- TASK TO CARRY OUT -
Below is a block of entries; repeat exactly the lines starting at the line that contains "match downloads !! token with" and ending at the line that contains "Lemma run_batch_scanner_closed (W", both included.

- MATERIAL PROVIDED -
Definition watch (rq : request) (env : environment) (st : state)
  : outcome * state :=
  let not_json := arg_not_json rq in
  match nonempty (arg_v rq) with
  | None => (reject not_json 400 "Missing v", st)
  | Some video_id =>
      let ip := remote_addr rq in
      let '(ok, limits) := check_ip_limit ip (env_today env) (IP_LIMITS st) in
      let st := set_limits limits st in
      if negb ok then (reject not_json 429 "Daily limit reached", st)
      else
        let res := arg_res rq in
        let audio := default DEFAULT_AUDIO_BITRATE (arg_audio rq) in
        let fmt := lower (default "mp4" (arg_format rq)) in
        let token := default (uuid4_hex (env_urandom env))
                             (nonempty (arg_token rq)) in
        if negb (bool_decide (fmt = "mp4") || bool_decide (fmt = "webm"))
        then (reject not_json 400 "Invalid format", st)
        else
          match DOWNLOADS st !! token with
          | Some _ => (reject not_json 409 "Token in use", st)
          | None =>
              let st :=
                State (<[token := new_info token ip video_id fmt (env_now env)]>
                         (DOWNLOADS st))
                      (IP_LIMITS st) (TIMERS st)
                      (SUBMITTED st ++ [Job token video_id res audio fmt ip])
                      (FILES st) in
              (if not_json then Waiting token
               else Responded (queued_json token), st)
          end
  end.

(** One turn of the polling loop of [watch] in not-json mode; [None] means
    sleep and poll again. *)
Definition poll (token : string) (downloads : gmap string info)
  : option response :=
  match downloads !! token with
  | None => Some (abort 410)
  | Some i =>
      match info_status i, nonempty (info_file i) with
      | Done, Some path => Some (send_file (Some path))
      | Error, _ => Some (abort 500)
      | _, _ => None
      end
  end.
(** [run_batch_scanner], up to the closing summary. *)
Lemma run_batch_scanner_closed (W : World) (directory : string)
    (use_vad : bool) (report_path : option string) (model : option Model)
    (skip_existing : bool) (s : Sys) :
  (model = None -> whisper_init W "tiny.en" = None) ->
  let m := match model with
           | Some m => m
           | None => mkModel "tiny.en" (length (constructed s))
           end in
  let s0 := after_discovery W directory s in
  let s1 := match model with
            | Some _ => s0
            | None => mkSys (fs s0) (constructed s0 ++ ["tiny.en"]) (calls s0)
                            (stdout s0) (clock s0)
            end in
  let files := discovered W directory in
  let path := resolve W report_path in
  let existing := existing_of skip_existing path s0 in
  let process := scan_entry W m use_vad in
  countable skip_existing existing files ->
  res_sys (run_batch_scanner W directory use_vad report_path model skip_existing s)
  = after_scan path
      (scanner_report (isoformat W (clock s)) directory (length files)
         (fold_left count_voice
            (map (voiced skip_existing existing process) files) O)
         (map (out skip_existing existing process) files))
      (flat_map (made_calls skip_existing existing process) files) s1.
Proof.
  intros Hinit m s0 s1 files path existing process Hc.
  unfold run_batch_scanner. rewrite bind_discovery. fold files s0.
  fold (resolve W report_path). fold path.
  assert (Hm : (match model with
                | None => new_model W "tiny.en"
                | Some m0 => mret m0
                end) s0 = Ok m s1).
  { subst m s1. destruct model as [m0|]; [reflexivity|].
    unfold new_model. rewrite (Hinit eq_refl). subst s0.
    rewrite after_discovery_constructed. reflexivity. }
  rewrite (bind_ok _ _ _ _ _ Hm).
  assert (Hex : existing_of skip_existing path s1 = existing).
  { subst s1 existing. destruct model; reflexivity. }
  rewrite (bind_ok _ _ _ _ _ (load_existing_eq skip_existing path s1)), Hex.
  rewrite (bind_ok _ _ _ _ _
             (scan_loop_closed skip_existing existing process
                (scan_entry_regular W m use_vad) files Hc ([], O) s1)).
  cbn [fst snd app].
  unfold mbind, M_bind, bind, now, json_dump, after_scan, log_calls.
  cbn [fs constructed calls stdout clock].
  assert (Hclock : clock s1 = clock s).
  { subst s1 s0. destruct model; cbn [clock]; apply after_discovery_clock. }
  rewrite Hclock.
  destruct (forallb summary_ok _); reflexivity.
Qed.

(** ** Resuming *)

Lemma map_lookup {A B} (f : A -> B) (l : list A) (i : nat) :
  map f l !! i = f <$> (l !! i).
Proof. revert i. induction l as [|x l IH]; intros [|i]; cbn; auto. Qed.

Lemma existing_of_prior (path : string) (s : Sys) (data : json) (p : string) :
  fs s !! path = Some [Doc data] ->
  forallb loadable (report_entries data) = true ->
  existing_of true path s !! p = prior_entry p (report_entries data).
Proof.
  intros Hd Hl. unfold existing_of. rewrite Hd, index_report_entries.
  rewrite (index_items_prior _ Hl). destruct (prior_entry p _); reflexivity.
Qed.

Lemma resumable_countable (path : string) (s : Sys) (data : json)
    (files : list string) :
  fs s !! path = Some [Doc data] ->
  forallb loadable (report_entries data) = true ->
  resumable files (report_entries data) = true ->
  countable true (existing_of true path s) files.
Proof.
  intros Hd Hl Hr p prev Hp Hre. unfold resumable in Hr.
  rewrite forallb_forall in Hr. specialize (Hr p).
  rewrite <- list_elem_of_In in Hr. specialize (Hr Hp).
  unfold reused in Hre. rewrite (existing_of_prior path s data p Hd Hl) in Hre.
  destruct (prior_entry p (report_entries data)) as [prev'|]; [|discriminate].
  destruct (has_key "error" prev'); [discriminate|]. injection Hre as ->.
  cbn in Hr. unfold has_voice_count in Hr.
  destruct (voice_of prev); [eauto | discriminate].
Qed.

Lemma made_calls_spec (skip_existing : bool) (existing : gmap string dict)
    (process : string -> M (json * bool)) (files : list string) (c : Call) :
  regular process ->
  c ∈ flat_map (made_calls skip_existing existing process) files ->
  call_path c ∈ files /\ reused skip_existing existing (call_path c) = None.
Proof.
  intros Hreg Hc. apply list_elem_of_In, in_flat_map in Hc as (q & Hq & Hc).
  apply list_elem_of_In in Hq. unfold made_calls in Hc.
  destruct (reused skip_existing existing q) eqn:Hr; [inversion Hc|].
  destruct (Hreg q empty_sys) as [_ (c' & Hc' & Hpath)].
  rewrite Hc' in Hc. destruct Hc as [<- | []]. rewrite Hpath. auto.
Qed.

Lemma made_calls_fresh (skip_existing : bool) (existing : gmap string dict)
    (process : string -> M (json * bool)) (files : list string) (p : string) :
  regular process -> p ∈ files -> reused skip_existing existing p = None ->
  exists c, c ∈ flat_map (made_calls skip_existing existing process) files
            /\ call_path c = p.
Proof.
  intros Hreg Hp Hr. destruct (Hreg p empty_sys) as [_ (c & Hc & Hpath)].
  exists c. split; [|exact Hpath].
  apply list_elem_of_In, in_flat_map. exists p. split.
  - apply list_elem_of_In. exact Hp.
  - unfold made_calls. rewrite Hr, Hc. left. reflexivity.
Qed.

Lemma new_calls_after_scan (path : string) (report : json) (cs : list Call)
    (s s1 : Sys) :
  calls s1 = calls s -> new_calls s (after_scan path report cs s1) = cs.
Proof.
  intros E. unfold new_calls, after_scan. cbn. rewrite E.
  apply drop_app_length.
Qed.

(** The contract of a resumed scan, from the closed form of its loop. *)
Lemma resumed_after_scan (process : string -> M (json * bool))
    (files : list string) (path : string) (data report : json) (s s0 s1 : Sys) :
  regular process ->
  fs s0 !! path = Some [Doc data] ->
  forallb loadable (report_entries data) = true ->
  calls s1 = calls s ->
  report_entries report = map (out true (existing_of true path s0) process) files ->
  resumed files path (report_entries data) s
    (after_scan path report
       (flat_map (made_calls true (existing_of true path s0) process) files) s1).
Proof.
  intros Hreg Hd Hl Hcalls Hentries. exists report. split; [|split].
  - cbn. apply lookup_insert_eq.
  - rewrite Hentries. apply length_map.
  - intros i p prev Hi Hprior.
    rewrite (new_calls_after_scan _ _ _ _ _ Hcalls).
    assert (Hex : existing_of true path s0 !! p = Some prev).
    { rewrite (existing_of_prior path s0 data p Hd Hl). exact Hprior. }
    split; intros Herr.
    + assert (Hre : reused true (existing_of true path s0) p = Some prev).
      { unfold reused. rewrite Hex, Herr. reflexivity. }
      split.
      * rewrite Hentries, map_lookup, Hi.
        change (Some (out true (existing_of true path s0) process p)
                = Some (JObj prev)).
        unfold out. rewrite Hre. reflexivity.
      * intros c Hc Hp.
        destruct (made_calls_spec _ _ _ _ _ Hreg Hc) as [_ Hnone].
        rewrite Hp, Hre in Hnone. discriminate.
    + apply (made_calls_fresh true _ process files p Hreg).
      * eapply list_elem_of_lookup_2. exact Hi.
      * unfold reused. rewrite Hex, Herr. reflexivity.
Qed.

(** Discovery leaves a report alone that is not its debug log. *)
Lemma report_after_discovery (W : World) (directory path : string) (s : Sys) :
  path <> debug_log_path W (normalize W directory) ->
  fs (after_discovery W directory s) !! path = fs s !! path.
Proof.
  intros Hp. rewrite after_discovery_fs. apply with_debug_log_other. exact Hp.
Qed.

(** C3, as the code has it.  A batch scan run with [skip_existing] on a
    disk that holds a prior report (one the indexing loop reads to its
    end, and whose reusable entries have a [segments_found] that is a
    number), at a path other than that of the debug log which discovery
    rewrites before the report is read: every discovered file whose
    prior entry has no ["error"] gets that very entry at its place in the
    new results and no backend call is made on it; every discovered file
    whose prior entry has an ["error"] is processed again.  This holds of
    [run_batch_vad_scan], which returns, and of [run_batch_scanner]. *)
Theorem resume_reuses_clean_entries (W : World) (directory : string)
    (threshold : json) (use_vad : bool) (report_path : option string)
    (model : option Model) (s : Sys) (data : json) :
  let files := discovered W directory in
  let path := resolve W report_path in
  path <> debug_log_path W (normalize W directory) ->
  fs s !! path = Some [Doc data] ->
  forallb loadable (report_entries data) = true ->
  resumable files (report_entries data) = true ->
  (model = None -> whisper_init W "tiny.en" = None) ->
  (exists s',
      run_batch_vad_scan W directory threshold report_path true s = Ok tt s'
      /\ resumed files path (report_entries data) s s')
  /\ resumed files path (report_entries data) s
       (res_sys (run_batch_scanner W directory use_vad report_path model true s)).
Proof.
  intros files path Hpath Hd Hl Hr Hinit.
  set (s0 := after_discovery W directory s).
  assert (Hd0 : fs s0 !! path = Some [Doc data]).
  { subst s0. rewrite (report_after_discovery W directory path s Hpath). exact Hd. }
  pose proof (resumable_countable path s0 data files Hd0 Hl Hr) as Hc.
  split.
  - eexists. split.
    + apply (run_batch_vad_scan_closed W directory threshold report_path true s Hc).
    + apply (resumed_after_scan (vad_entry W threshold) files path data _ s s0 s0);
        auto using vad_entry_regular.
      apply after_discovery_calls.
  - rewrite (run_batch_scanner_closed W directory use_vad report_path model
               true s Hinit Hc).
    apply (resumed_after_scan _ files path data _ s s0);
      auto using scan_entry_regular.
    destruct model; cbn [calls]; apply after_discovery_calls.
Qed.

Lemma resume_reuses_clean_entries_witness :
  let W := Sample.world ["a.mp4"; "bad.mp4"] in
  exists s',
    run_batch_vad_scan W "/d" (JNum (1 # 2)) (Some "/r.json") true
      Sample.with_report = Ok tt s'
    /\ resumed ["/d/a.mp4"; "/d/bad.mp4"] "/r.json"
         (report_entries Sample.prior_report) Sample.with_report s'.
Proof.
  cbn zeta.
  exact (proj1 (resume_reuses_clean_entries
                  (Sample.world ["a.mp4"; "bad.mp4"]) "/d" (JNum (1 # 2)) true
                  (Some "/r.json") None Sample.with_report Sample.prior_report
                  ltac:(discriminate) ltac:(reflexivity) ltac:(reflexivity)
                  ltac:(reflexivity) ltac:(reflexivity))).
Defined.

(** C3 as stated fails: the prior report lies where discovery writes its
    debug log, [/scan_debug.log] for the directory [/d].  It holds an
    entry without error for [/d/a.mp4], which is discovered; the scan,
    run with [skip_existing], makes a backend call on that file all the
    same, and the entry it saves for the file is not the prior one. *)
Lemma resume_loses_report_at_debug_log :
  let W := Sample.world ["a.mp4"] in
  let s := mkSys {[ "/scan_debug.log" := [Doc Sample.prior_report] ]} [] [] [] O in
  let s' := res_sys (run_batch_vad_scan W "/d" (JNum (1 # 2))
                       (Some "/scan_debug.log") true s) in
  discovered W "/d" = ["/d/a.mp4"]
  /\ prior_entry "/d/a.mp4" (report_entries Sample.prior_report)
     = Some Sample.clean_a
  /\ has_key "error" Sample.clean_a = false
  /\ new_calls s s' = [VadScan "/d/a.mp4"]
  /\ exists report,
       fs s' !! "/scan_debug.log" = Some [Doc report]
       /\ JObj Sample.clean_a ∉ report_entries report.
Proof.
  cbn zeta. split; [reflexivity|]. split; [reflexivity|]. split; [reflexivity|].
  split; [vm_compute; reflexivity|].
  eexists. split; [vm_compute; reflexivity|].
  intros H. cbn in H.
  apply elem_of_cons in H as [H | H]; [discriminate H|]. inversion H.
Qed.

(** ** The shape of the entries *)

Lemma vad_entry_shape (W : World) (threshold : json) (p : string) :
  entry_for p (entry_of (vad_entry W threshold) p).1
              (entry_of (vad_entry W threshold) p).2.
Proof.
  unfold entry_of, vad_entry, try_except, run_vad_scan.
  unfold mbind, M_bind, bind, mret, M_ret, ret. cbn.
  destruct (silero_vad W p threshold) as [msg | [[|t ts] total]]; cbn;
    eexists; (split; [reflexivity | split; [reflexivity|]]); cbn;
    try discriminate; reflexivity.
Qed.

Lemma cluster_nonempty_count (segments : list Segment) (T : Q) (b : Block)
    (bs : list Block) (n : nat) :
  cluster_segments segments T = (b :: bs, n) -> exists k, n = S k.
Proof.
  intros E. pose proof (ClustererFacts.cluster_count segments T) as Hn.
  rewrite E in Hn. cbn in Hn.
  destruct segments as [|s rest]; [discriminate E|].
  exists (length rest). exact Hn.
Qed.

- SOLVED EXERCISE -
  match downloads !! token with
  | None => Some (abort 410)
  | Some i =>
      match info_status i, nonempty (info_file i) with
      | Done, Some path => Some (send_file (Some path))
      | Error, _ => Some (abort 500)
      | _, _ => None
      end
  end.
(** [run_batch_scanner], up to the closing summary. *)
Lemma run_batch_scanner_closed (W : World) (directory : string)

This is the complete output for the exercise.